Starmer has said the new rules are meant to make the British tax system fairer and to raise money to fund public services, Reuters noted. Haidar and other multimillionaires are all for that, but to an extent. He suggested to the outlet that the government should instead create a six-figure annual tax on people who are worth more than £5 million, or $6.5 million. A £150,000 tax, he reckons, could raise an extra £4 billion a year for the British government. Other organizations have proposed a 2 percent tax for those making at least £10 million a year, Reuters wrote, which would only hit about 20,000 people but create an extra £24 billion.
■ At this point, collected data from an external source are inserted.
(** ** [_get_unique_artifacts] *)

(** [list(set(dependencies) | set(dependency_graph.keys()))] *)
Definition _get_unique_artifacts (dependency_graph : DependencyGraph)
    : list Artifact :=
  elements (list_to_set (mjoin (map_to_list dependency_graph).*2)
            ∪ dom dependency_graph : gset string).

(** ** [_create_dependency_viz_elements] *)

(** The two kinds of dictionaries of the result: a node, with the keys id,
    label and artifact_type, and an edge, with the keys source and
    target. *)
Inductive viz_element : Type :=
| Node (id label artifact_type : string)
| Edge (source target : string).

(** The loop over the artifacts.  When the search of a pattern raises, the
    function starts the debugger; what happens then is left out. *)
Fixpoint viz_elements_of (dependency_graph : DependencyGraph)
    (artifact_types : list ArtifactType) (root_artifact : option Artifact)
    (artifacts : list Artifact) : outcome (list viz_element) :=
  match artifacts with
  | [] => Returned []
  | artifact :: more =>
      match _identify_artifact_type artifact root_artifact artifact_types with
      | None => Unmodelled
      | Some artifact_type =>
          match viz_elements_of dependency_graph artifact_types
                  root_artifact more with
          | Returned elems =>
              Returned (Node artifact artifact artifact_type
                        :: (Edge artifact
                              <$> default [] (dependency_graph !! artifact))
                        ++ elems)
          | other => other
          end
      end
  end.

Definition _create_dependency_viz_elements
    (dependency_graph : DependencyGraph) (artifact_types : list ArtifactType)
    (root_artifact : option Artifact) : outcome (list viz_element) :=
  viz_elements_of dependency_graph artifact_types root_artifact
    (_get_unique_artifacts dependency_graph).

End Identify.

End Viz.

(** ** Reading the elements and the configuration *)

(** The identifiers of the nodes, in the order of the elements. *)
Definition node_ids (elems : list Viz.viz_element) : list string :=
  omap (λ e, match e with Viz.Node id _ _ => Some id | _ => None end) elems.

(** An entry of the configuration read as an [ArtifactType]: a dictionary
    whose four fields are strings; other keys are ignored. *)
Definition as_string (v : option Viz.yaml) : option string :=
  match v with Some (Viz.YStr s) => Some s | _ => None end.

Definition as_artifact_type (v : Viz.yaml) : option Viz.ArtifactType :=
  match v with
  | Viz.YDict entries =>
      match as_string (dict_get "name" entries),
            as_string (dict_get "pattern" entries),
            as_string (dict_get "color" entries),
            as_string (dict_get "shape" entries) with
      | Some n, Some p, Some c, Some s => Some (Viz.Build_ArtifactType n p c s)
      | _, _, _, _ => None
      end
  | _ => None
  end.
(** * YouTube sentiment analysis: the analysis pipeline of [app.py]

    A shallow embedding of the pipeline of [src/app.py] (identifier
    extraction, bounded comment collection, sentiment classification,
    aggregation, top-liked selection and the single-slot report store) and the
    properties its specification states about it.

    Conventions of the embedding.
    - A Python [str] is a [list ascii]; every character is one code point the
      type [ascii] can hold (U+0000 to U+00FF).
    - A Python exception is a value of [exn] carried by [result].
    - The externals (video platform, inference engine, word-cloud renderer,
      document compiler) are parameters; every call to one of them is recorded
      in a trace of [call]s, so that "is not invoked" is a statement about the
      trace.  The renderer can refuse a text: it then raises, and the
      exception leaves [home], which has no handler for it.
    - The module-level dictionary [report_data] is a [gmap string pyval] that
      is passed in and out of the two routes. *)

From Stdlib Require Import ZArith Ascii String DecimalString.
From stdpp Require Import gmap strings list sorting.

Open Scope Z_scope.

(** ** Python strings *)

Abbreviation str := (list ascii).

(** A string literal of the source. *)
Definition lit (s : string) : str := list_ascii_of_string s.

(** [s.startswith(p)] *)
Fixpoint starts_with (p s : str) : bool :=
  match p, s with
  | [], _ => true
  | _ :: _, [] => false
  | a :: p', b :: s' => Ascii.eqb a b && starts_with p' s'
  end.

(** [sub in s] *)
Fixpoint contains (sub s : str) : bool :=
  match s with
  | [] => starts_with sub []
  | _ :: s' => starts_with sub s || contains sub s'
  end.
(** * toolkit/v2: a shallow embedding of [tools.go]

    The Go package [toolkit] (file [v2/tools.go]) is embedded function by
    function.  Go strings are byte strings ([string], one [ascii] per byte),
    [int]/[int64] are [Z] (64-bit platform, no arithmetic in the file can
    wrap), a pair of results [(v, err)] is a Rocq pair whose second
    component is an [option error] ([None] is Go's [nil]).  State that the
    Go code mutates -- the receiver [*Tools], the file system and the
    entropy source behind [crypto/rand] -- lives in a [World] record that is
    threaded through a small state monad whose outcomes distinguish a normal
    return from a run-time panic.

    What the package takes from Go's standard library is either an
    interface ([GoLib], [JSONLib], [MarshalLib], [HTTPLib]) that the
    theorems quantify over, or a small model of the documented behaviour
    ([path/filepath], [os], [multipart.File]).  The file system has no
    symbolic links and no permissions, and resolves a path as the kernel
    does, component by component; a request is what the form parser makes
    of it ([Part_FileName] is what it makes of a file name); the order
    of a form's fields is the order in which [range] visits the map.
    Executable reference implementations of the interfaces run the model on
    the inputs of the package's own tests. *)

From Stdlib Require Import ZArith Ascii String DecimalString Lia.
From stdpp Require Import base gmap strings list.

Local Open Scope Z_scope.

(** ** Go strings as byte lists *)

Definition bytes_of (s : string) : list ascii := list_ascii_of_string s.
Definition string_of (l : list ascii) : string := string_of_list_ascii l.

(** [len(s)] *)
Definition len (s : string) : Z := Z.of_nat (String.length s).

(** ** Errors

    Go's [error] values that can flow through the package.  Errors built
    with [fmt.Errorf] keep their format string and arguments. *)

Inductive errno := ENOENT | ENOTDIR | EEXIST | EISDIR | EIO.

Inductive fmtArg :=
| argInt (z : Z)
| argString (s : string).

Inductive error :=
| errorsNew (text : string)
| fmtErrorf (format : string) (args : list fmtArg)
| io_EOF
| io_ErrUnexpectedEOF
| os_PathError (op path : string) (code : errno)
| json_SyntaxError (msg : string) (Offset : Z)
| json_UnmarshalTypeError (Value GoType Struct Field : string) (Offset : Z)
| json_InvalidUnmarshalError (text : string)
| otherError (text : string).

(** [os.IsNotExist] *)
Definition os_IsNotExist (e : option error) : bool :=
  match e with
  | Some (os_PathError _ _ ENOENT) => true
  | _ => false
  end.

(** ** The parts of Go's standard library the package relies on

    These functions are not part of the repository.  They are taken as an
    interface; every theorem below holds for all implementations of it.
    [ToLower_ascii] records the one fact about [strings.ToLower] that the
    slug examples need: on a string of ASCII bytes it maps [A-Z] to [a-z]
    and leaves the other bytes alone. *)

Definition isUpper (c : ascii) : bool := Ascii.leb "A" c && Ascii.leb c "Z".
Definition isLower (c : ascii) : bool := Ascii.leb "a" c && Ascii.leb c "z".
Definition isDigit (c : ascii) : bool := Ascii.leb "0" c && Ascii.leb c "9".
Definition isASCII (c : ascii) : bool := Ascii.ltb c "128".

Definition lowerByte (c : ascii) : ascii :=
  if isUpper c then ascii_of_N (N_of_ascii c + 32) else c.

Definition asciiLower (s : string) : string :=
  string_of (map lowerByte (bytes_of s)).

Class GoLib := {
  (** [http.DetectContentType] *)
  DetectContentType : list ascii → string;
  (** [strings.EqualFold] *)
  EqualFold : string → string → bool;
  (** [strings.ToLower] *)
  ToLower : string → string;
  (** [fmt.Sprintf] *)
  Sprintf : string → list fmtArg → string;
  ToLower_ascii : ∀ s,
    forallb isASCII (bytes_of s) = true → ToLower s = asciiLower s
}.

(** ** [RandomString] *)

Definition randomStringSource : string :=
  "abcdefghijklmnopqrstuwxyzABCDEFGHIJKLMNOPQRSTUWXYZ0123456789_+@".

(** The source is ASCII, so [[]rune(randomStringSource)] has one rune per
    byte. *)
Definition runes (s : string) : list ascii := bytes_of s.

(** [big.Int.Uint64]: the low 64 bits of the absolute value. *)
Definition Uint64 (p : Z) : Z := Z.abs p mod 2 ^ 64.

(** The entropy source: [rand.Prime(rand.Reader, bits)] hands out the next
    number of the stream.  Nothing is assumed about the numbers (the code
    never checks them either); the reader is taken to deliver, the code
    drops the error of [rand.Prime]. *)
Record Rand := mkRand { stream : nat → Z; drawn : nat }.

Definition rand_Prime (rd : Rand) (bits : Z) : Z * Rand :=
  (stream rd (drawn rd), mkRand (stream rd) (S (drawn rd))).

(** One iteration of the loop body: [s[i] = r[x%y]].  The index is below
    [len(r)], so the default of [nth] is never taken. *)
Definition pick (r : list ascii) (p : Z) : ascii :=
  let x := Uint64 p in
  let y := Z.of_nat (length r) in
  nth (Z.to_nat (x mod y)) r "000"%char.

(** [for i := range s { ... }] over a slice of [n] runes. *)
Fixpoint fillRunes (r : list ascii) (n : nat) (rd : Rand) : list ascii * Rand :=
  match n with
  | O => ([], rd)
  | S k =>
      let '(p, rd1) := rand_Prime rd (Z.of_nat (length r)) in
      let '(rest, rd2) := fillRunes r k rd1 in
      (pick r p :: rest, rd2)
  end.

(** ** [Slugify] *)

(** The character class [[a-z\d]]; the pattern is its complement, one or
    more times. *)
Definition slugChar (c : ascii) : bool := isLower c || isDigit c.

Definition dash : ascii := "-"%char.

(** [regexp.MustCompile(`[^a-z\d]+`).ReplaceAllString(s, "-")]: every
    maximal run of bytes outside [[a-z\d]] becomes one ['-'].  [inRun] says
    that the byte before the current one already belonged to a match.  (A
    rune outside ASCII is encoded by bytes >= 0x80 only, so runs of runes
    and runs of bytes coincide.) *)
Fixpoint replaceRuns (inRun : bool) (s : list ascii) : list ascii :=
  match s with
  | [] => []
  | c :: rest =>
      if slugChar c then c :: replaceRuns false rest
      else if inRun then replaceRuns true rest
      else "-"%char :: replaceRuns true rest
  end.

Definition ReplaceAllString (s : string) : string :=
  string_of (replaceRuns false (bytes_of s)).

(** [strings.TrimLeft(s, "-")], [strings.TrimRight(s, "-")] and
    [strings.Trim(s, "-")] on byte lists. *)
Fixpoint trimLeft (s : list ascii) : list ascii :=
  match s with
  | c :: rest => if Ascii.eqb c "-" then trimLeft rest else s
  | [] => []
  end.

Definition trimRight (s : list ascii) : list ascii := rev (trimLeft (rev s)).

Definition Trim (s : string) : string :=
  string_of (trimRight (trimLeft (bytes_of s))).

Section Slug.
Context `{GoLib}.

Definition Slugify (s : string) : string * option error :=
  if String.eqb s "" then
    (""%string, Some (errorsNew "empty string is not permitted"))
  else
    let slug := Trim (ReplaceAllString (ToLower s)) in
    if len slug =? 0 then
      (""%string,
       Some (errorsNew "after removing characters, slug is zero length"))
    else (slug, None).
End Slug.

(** ** Lexical paths ([path/filepath], Unix) *)

(** [strings.Split(p, "/")]; [cur] collects the current element backwards. *)
Fixpoint splitSlash (cur : list ascii) (s : list ascii) : list string :=
  match s with
  | [] => [string_of (rev cur)]
  | c :: rest =>
      if Ascii.eqb c "/" then string_of (rev cur) :: splitSlash [] rest
      else splitSlash (c :: cur) rest
  end.

Definition isRooted (p : string) : bool :=
  match p with
  | String c _ => Ascii.eqb c "/"
  | EmptyString => false
  end.

(** The element stack of [filepath.Clean], top first: empty and ["."]
    elements are dropped, [".."] removes the element before it, is dropped
    at the root and is kept at the start of a relative path. *)
Fixpoint cleanElems (rooted : bool) (stack : list string) (elems : list string)
  : list string :=
  match elems with
  | [] => rev stack
  | e :: rest =>
      if String.eqb e "" || String.eqb e "." then cleanElems rooted stack rest
      else if String.eqb e ".." then
        match stack with
        | top :: below =>
            if String.eqb top ".." then cleanElems rooted (e :: stack) rest
            else cleanElems rooted below rest
        | [] =>
            if rooted then cleanElems rooted [] rest
            else cleanElems rooted [e] rest
        end
      else cleanElems rooted (e :: stack) rest
  end.

Fixpoint joinSlash (elems : list string) : string :=
  match elems with
  | [] => ""
  | [e] => e
  | e :: rest => e +:+ "/" +:+ joinSlash rest
  end.

Definition renderPath (rooted : bool) (elems : list string) : string :=
  if rooted then "/" +:+ joinSlash elems
  else match elems with
       | [] => "."
       | _ => joinSlash elems
       end.

Definition elemsOf (p : string) : list string :=
  cleanElems (isRooted p) [] (splitSlash [] (bytes_of p)).

Definition filepath_Clean (p : string) : string :=
  renderPath (isRooted p) (elemsOf p).

(** [filepath.Join(a, b)]: empty elements are ignored, the rest is joined
    with a slash and cleaned; the result is empty when both are. *)
Definition filepath_Join (a b : string) : string :=
  if negb (String.eqb a "") then filepath_Clean (a +:+ "/" +:+ b)
  else if negb (String.eqb b "") then filepath_Clean b
  else "".

(** [filepath.Ext]: scan backwards to the last dot of the last element. *)
Fixpoint extRev (acc : list ascii) (revp : list ascii) : list ascii :=
  match revp with
  | [] => []
  | c :: rest =>
      if Ascii.eqb c "/" then []
      else if Ascii.eqb c "." then c :: acc
      else extRev (c :: acc) rest
  end.

Definition filepath_Ext (p : string) : string :=
  string_of (extRev [] (rev (bytes_of p))).

(** [filepath.Base]: trailing slashes are dropped, then the last element
    is taken; the empty path gives [.], a path of slashes gives [/]. *)
Fixpoint dropSlashes (revp : list ascii) : list ascii :=
  match revp with
  | [] => []
  | c :: rest => if Ascii.eqb c "/" then dropSlashes rest else revp
  end.

Fixpoint lastElemRev (revp : list ascii) : list ascii :=
  match revp with
  | [] => []
  | c :: rest => if Ascii.eqb c "/" then [] else c :: lastElemRev rest
  end.

Definition filepath_Base (path : string) : string :=
  if String.eqb path "" then "."
  else
    match rev (lastElemRev (dropSlashes (rev (bytes_of path)))) with
    | [] => "/"
    | e => string_of e
    end.


(** ** The file system

    A disk maps cleaned path names to nodes.  [os.Stat], [os.Mkdir] and
    [os.Create] hand the path as it is to the kernel, which resolves it
    component by component (there are no symbolic links and no
    permissions here): a relative path starts at ["."], an absolute one
    at ["/"]; an empty component or [.] stays where it is, [..] goes to
    the parent, a name goes to the entry of that name.  Every directory
    that is gone through has to exist and to be a directory, those that
    a later [..] leaves again too. *)

Inductive node :=
| Dir
| Regular (data : list ascii).

(** The directories on the way to the cleaned [p], outermost first. *)
Definition ancestors (p : string) : list string :=
  let rooted := isRooted p in
  let elems := elemsOf p in
  map (λ k, renderPath rooted (take k elems)) (seq 0 (length elems)).

(** One step of the walk: where the component [e] leads from the
    directory with the elements [stack] (the last one first).  These are
    the steps of [cleanElems]. *)
Definition stepInto (rooted : bool) (stack : list string) (e : string) : list string :=
  if String.eqb e "" || String.eqb e "." then stack
  else if String.eqb e ".." then
    match stack with
    | top :: below => if String.eqb top ".." then e :: stack else below
    | [] => if rooted then [] else [e]
    end
  else e :: stack.

(** The directories that the components [comps] lead through, one after
    the other, from the directory [stack]. *)
Fixpoint visitedFrom (rooted : bool) (stack : list string) (comps : list string)
  : list string :=
  match comps with
  | [] => []
  | e :: rest =>
      let stack' := stepInto rooted stack e in
      (if String.eqb e "" || String.eqb e "." then []
       else [renderPath rooted (rev stack')])
        ++ visitedFrom rooted stack' rest
  end.

Fixpoint dropEmpty (revcomps : list string) : list string :=
  match revcomps with
  | [] => []
  | e :: rest => if String.eqb e "" then dropEmpty rest else revcomps
  end.

(** The components that are gone through as directories before the last
    one is looked up: trailing slashes do not count, and a last component
    [.] or [..] is gone through as well. *)
Definition dirPart (comps : list string) : list string :=
  match dropEmpty (rev comps) with
  | [] => []
  | last :: before =>
      if String.eqb last "." || String.eqb last ".." then rev (last :: before)
      else rev before
  end.

(** The directories that resolving [p] goes through, the first one first. *)
Definition visited (p : string) : list string :=
  let rooted := isRooted p in
  renderPath rooted [] :: visitedFrom rooted [] (dirPart (splitSlash [] (bytes_of p))).

(** A slash at the end of a path that has more than this slash. *)
Definition trailingSlash (p : string) : bool :=
  match rev (bytes_of p) with
  | c :: _ :: _ => Ascii.eqb c "/"
  | _ => false
  end.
Britain may be wise to heed what its ultra-wealthy population is saying. According to this year’s UBS Global Wealth Report, the U.K. is expected to lose almost one in six millionaires by 2028. By that year, the number of millionaires in the country will drop 17 percent to some 2.5 million people. Other countries, though, are set to see their millionaire populations rise in the same time period. Growth in the United States and France is expected to reach 16 percent by 2028, while we’ll see increases of 14 percent in Germany, 12 percent in Spain, and 9 percent in Italy.

“Wealth does not stay still anymore. It doesn’t have to,” David Lesperance, managing director of a tax-advisory firm, told Reuters. “The golden geese have wings and they will fly.”

If Britain decides to completely revamp its tax system, the super-rich may very well decide to flap those wings and take their dollars elsewhere in the world.